TASK REQUIREMENTS >>
Of the lines listed below, return exactly those that run from the line containing "0 ≤ ahead s i ≤ 14 - lane_weight i." through the line containing "Lemma has_frame_got (c", both included.

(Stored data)
___

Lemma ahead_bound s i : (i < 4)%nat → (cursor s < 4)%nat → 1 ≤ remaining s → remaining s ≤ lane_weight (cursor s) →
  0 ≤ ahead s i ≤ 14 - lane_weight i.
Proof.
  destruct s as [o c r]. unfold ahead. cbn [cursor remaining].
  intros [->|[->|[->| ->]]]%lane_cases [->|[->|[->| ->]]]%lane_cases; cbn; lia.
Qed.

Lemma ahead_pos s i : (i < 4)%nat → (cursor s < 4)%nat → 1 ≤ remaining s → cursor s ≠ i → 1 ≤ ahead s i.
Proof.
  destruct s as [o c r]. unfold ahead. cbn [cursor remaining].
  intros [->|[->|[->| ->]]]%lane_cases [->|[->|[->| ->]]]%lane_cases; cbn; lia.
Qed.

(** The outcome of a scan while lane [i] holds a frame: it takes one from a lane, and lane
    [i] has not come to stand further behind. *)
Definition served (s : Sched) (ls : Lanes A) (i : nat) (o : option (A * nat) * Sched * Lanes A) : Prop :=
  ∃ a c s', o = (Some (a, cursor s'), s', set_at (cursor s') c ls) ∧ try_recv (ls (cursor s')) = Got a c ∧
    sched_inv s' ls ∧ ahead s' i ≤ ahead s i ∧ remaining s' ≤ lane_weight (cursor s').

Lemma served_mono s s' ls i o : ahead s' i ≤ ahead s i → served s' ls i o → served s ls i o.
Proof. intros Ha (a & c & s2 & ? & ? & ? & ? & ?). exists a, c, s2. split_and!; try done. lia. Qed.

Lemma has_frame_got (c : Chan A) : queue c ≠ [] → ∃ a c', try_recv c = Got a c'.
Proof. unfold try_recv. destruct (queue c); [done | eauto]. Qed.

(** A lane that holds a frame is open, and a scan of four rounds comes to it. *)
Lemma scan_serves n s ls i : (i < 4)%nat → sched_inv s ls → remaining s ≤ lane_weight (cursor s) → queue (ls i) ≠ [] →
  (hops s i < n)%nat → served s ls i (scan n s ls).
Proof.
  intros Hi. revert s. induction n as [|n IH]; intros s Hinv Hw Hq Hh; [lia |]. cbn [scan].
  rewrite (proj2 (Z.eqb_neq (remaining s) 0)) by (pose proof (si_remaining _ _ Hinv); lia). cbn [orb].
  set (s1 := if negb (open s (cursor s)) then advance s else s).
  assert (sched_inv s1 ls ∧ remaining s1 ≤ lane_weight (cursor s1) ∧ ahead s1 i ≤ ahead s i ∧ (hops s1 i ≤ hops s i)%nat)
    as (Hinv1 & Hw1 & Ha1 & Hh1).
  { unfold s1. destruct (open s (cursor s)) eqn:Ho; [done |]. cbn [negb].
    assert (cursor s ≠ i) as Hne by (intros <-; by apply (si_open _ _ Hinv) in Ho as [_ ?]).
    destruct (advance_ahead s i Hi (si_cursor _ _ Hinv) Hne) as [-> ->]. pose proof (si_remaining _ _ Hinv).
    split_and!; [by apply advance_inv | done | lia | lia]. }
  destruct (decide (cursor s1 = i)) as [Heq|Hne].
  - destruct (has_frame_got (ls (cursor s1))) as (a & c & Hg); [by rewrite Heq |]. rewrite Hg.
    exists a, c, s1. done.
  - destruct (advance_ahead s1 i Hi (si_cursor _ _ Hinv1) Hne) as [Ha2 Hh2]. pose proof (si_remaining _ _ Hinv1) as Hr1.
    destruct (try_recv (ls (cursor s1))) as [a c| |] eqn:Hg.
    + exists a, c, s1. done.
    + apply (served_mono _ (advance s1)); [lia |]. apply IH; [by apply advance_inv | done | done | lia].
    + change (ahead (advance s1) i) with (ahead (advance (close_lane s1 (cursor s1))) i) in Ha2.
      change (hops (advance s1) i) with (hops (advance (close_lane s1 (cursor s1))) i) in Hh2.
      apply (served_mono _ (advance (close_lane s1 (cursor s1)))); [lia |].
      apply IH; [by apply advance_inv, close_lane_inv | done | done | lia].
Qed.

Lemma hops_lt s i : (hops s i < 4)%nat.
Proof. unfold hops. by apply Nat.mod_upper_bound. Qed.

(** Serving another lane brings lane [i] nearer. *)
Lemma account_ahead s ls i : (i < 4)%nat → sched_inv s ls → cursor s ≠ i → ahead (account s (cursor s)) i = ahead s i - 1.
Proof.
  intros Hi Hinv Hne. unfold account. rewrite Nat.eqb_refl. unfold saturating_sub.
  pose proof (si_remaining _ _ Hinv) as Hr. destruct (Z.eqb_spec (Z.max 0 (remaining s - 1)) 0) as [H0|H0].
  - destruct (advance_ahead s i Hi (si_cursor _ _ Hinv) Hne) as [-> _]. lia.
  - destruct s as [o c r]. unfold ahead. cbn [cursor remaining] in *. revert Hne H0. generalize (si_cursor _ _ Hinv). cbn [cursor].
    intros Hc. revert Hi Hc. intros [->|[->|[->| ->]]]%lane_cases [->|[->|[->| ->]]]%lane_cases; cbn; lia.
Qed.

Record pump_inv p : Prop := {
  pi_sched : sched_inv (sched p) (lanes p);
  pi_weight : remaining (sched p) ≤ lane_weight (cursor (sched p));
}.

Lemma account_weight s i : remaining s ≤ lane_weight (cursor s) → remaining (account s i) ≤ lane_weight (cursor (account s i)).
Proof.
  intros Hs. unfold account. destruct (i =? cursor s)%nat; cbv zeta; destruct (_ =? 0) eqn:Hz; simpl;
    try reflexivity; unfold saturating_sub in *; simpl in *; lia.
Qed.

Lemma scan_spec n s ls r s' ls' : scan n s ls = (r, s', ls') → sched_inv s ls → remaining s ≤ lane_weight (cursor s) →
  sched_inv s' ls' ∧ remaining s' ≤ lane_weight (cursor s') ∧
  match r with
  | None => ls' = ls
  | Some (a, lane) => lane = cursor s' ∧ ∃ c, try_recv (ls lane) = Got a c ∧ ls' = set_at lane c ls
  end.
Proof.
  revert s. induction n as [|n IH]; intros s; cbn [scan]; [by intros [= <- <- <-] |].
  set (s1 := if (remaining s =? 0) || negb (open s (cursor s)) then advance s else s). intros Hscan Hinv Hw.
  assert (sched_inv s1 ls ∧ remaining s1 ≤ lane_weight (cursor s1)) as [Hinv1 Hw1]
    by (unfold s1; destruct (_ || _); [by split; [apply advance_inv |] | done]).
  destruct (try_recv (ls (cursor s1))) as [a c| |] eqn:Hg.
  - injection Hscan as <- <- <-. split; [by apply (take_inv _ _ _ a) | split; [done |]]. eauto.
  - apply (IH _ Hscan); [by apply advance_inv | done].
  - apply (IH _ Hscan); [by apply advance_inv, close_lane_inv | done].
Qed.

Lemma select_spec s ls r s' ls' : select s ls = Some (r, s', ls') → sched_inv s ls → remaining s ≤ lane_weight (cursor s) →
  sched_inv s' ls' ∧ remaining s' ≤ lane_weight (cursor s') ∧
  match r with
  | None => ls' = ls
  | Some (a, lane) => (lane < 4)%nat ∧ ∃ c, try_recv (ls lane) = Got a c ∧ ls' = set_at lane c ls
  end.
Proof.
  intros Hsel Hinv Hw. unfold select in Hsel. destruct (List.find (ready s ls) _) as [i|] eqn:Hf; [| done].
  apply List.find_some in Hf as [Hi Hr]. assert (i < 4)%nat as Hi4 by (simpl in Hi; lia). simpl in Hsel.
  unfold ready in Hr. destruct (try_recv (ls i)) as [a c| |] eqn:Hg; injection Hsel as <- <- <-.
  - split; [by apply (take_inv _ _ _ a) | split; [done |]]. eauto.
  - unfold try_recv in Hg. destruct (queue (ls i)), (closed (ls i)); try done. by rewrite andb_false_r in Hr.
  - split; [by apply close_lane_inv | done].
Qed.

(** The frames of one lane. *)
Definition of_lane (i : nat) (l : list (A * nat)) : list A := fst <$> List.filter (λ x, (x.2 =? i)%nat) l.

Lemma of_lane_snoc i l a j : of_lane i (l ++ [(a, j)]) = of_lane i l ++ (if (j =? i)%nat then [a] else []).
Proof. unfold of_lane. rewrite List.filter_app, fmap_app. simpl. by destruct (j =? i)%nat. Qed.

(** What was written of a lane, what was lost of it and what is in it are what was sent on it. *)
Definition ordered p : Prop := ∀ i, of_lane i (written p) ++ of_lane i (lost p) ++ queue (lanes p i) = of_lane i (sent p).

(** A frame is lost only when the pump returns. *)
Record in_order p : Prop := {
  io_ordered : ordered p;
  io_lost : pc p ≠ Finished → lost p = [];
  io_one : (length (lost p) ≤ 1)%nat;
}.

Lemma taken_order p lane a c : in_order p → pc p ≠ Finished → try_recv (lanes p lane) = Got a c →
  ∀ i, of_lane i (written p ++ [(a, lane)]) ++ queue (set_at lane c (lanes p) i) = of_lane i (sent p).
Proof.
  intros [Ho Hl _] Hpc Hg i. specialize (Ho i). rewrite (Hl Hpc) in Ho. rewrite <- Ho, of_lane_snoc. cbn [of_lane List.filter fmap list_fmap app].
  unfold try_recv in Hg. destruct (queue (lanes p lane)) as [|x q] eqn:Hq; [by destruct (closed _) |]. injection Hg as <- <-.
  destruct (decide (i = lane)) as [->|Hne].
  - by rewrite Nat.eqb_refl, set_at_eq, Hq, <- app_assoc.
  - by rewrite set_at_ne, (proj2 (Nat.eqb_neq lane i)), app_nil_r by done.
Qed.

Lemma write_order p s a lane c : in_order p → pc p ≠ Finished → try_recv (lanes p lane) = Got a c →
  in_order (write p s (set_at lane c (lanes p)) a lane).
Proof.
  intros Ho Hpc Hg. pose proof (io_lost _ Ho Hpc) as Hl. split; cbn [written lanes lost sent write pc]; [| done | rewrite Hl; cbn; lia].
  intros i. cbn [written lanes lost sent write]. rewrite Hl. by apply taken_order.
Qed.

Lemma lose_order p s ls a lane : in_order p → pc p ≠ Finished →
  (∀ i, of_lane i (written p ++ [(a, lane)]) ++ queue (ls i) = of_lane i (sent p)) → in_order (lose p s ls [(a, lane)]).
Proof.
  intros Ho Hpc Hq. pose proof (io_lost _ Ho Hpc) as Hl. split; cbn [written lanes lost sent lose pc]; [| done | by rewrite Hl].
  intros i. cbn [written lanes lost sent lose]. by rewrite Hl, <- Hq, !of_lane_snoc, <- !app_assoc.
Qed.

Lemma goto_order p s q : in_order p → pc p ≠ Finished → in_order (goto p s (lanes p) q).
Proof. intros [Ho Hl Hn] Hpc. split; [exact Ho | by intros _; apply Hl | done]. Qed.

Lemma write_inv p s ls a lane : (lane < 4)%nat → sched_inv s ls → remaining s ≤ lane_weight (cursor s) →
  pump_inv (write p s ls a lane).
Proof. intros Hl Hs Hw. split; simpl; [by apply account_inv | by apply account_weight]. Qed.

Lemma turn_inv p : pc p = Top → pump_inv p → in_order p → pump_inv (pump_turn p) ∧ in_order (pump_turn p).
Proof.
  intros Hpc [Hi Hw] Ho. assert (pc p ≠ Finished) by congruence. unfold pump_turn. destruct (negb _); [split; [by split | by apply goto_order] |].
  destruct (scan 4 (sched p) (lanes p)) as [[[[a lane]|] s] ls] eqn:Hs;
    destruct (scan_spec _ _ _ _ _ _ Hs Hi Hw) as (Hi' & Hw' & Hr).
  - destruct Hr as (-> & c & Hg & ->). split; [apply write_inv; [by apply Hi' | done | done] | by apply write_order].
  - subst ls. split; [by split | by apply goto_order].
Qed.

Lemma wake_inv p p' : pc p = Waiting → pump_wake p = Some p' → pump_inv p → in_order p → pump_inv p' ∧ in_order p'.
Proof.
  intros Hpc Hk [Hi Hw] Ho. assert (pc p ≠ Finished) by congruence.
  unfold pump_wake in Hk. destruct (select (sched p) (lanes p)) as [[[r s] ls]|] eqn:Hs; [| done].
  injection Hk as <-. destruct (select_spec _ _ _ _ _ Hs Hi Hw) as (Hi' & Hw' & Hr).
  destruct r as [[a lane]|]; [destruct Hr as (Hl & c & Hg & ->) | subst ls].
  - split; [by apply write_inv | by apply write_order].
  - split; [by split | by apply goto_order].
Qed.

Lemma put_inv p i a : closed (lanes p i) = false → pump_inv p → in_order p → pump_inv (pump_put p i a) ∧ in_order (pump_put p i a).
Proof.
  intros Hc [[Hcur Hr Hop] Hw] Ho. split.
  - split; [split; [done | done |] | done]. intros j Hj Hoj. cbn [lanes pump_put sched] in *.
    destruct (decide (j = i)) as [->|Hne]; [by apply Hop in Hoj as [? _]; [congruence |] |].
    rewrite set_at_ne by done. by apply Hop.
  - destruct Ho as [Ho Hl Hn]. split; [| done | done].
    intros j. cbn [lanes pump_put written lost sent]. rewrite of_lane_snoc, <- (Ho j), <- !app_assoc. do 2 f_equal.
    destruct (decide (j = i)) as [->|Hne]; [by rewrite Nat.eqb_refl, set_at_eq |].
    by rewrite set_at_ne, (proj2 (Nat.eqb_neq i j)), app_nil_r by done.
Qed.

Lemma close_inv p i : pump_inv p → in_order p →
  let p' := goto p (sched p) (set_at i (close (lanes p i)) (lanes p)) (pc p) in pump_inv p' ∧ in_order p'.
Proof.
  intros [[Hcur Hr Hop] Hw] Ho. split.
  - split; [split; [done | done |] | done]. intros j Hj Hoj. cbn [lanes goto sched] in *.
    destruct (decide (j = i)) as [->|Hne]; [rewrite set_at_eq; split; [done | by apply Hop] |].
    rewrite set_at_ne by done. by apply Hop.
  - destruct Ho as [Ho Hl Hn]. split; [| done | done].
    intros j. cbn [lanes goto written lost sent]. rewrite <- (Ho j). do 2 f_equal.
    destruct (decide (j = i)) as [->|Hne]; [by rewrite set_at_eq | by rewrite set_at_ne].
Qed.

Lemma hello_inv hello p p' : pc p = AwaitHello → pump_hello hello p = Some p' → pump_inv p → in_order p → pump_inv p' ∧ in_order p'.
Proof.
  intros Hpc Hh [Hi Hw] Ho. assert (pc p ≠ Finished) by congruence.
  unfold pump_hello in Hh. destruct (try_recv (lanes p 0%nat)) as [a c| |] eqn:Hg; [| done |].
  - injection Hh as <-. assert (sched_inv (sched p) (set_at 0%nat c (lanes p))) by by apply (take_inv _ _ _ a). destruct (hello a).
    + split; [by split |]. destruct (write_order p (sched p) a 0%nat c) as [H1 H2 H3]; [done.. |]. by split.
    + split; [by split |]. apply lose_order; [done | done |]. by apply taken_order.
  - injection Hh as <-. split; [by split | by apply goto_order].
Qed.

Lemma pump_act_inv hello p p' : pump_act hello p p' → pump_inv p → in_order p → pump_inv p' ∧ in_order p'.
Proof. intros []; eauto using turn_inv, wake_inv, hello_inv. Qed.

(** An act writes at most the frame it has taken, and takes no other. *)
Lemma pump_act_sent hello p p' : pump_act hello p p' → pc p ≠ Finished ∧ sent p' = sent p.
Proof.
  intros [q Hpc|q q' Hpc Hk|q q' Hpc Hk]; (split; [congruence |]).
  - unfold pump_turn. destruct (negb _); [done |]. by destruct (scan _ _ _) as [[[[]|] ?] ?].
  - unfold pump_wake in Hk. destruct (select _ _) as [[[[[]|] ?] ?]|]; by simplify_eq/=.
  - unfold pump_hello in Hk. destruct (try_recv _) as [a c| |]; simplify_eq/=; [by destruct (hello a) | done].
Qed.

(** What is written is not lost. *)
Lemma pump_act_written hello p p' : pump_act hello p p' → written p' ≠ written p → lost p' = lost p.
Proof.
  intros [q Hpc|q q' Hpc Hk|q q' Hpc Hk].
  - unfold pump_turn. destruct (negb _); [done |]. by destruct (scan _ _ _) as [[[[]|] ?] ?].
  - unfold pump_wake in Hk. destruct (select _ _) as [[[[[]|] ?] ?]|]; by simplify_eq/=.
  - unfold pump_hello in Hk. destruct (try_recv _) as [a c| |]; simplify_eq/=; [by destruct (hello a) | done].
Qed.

___

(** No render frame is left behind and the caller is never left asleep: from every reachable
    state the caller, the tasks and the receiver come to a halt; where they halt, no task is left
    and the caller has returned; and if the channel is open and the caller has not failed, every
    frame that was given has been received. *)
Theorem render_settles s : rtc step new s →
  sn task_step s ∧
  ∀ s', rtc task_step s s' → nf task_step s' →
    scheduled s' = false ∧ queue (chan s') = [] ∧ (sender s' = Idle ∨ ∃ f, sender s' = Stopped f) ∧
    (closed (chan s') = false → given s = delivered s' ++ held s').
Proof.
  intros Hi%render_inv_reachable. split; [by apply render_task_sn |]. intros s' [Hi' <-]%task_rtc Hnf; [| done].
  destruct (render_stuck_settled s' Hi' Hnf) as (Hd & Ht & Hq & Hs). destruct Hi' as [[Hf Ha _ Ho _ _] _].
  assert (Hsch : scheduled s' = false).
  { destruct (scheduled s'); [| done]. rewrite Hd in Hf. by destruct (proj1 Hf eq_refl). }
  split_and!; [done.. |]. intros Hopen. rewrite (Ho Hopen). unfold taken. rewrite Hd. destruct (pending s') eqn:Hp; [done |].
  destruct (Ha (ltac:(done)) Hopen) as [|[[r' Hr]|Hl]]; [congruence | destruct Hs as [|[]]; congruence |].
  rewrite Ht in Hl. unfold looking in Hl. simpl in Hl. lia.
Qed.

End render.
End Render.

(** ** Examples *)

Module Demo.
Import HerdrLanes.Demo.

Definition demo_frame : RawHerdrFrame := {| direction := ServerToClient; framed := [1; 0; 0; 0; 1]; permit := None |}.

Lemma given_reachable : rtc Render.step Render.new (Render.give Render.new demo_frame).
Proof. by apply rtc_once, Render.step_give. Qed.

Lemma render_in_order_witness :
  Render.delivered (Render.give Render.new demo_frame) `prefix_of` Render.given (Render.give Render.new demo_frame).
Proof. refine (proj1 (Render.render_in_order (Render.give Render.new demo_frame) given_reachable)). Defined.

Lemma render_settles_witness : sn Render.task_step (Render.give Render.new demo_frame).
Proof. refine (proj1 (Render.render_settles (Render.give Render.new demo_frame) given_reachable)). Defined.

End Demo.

___

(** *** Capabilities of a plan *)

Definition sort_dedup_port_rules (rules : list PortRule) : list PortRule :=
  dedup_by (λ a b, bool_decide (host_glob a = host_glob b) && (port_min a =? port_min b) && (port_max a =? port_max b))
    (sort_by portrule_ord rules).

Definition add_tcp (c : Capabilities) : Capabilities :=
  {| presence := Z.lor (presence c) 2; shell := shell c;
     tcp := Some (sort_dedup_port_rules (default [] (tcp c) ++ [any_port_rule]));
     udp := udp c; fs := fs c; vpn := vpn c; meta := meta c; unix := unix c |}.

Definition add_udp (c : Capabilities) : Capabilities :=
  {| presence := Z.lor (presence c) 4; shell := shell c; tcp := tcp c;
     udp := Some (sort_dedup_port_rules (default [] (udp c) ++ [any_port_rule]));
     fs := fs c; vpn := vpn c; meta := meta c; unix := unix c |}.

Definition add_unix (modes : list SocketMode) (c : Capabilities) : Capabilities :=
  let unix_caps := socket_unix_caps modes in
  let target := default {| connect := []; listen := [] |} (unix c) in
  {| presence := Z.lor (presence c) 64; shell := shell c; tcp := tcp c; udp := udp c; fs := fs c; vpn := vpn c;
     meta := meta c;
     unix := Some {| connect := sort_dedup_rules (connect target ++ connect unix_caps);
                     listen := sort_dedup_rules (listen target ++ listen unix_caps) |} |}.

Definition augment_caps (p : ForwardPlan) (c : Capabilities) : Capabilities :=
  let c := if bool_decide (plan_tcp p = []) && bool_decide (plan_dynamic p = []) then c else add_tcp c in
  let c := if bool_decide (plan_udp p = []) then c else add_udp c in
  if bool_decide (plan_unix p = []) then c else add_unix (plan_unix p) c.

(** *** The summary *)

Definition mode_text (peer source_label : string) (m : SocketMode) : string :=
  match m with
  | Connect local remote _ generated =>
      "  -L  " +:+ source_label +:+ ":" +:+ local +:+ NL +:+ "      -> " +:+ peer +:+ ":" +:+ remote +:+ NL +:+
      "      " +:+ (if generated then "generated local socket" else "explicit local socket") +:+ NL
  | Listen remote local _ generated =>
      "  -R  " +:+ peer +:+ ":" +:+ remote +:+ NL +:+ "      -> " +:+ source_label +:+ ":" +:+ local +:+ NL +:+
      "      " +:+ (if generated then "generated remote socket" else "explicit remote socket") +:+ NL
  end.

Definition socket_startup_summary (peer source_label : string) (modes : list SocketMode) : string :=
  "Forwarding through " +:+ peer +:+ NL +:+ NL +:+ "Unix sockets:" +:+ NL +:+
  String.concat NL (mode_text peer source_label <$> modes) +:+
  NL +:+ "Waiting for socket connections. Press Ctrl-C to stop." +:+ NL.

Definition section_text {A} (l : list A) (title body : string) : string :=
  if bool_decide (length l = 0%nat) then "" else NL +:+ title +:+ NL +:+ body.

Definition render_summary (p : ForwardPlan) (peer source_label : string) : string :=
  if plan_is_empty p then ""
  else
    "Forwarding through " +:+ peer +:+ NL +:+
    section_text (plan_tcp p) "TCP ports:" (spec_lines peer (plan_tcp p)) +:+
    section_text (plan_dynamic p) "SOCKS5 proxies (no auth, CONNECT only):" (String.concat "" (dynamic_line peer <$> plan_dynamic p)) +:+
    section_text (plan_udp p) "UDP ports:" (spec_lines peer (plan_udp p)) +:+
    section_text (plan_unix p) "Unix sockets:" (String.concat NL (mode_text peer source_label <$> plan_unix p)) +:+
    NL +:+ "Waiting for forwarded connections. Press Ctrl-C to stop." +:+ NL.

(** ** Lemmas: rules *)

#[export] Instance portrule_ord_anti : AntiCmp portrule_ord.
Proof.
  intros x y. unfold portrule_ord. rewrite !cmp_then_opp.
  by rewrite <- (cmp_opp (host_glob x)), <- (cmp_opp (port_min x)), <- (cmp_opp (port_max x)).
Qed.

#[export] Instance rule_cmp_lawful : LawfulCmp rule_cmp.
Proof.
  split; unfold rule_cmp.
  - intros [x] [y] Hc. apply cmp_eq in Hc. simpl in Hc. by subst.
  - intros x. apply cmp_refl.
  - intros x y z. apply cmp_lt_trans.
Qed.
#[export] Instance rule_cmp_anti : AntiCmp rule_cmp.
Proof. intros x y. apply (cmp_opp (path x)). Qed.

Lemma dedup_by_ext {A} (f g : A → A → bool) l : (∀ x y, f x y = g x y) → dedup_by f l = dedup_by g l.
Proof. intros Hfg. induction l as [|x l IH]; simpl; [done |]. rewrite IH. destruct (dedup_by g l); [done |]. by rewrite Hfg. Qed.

___

TASK RESULT >>
  0 ≤ ahead s i ≤ 14 - lane_weight i.
Proof.
  destruct s as [o c r]. unfold ahead. cbn [cursor remaining].
  intros [->|[->|[->| ->]]]%lane_cases [->|[->|[->| ->]]]%lane_cases; cbn; lia.
Qed.

Lemma ahead_pos s i : (i < 4)%nat → (cursor s < 4)%nat → 1 ≤ remaining s → cursor s ≠ i → 1 ≤ ahead s i.
Proof.
  destruct s as [o c r]. unfold ahead. cbn [cursor remaining].
  intros [->|[->|[->| ->]]]%lane_cases [->|[->|[->| ->]]]%lane_cases; cbn; lia.
Qed.

(** The outcome of a scan while lane [i] holds a frame: it takes one from a lane, and lane
    [i] has not come to stand further behind. *)
Definition served (s : Sched) (ls : Lanes A) (i : nat) (o : option (A * nat) * Sched * Lanes A) : Prop :=
  ∃ a c s', o = (Some (a, cursor s'), s', set_at (cursor s') c ls) ∧ try_recv (ls (cursor s')) = Got a c ∧
    sched_inv s' ls ∧ ahead s' i ≤ ahead s i ∧ remaining s' ≤ lane_weight (cursor s').

Lemma served_mono s s' ls i o : ahead s' i ≤ ahead s i → served s' ls i o → served s ls i o.
Proof. intros Ha (a & c & s2 & ? & ? & ? & ? & ?). exists a, c, s2. split_and!; try done. lia. Qed.

Lemma has_frame_got (c : Chan A) : queue c ≠ [] → ∃ a c', try_recv c = Got a c'.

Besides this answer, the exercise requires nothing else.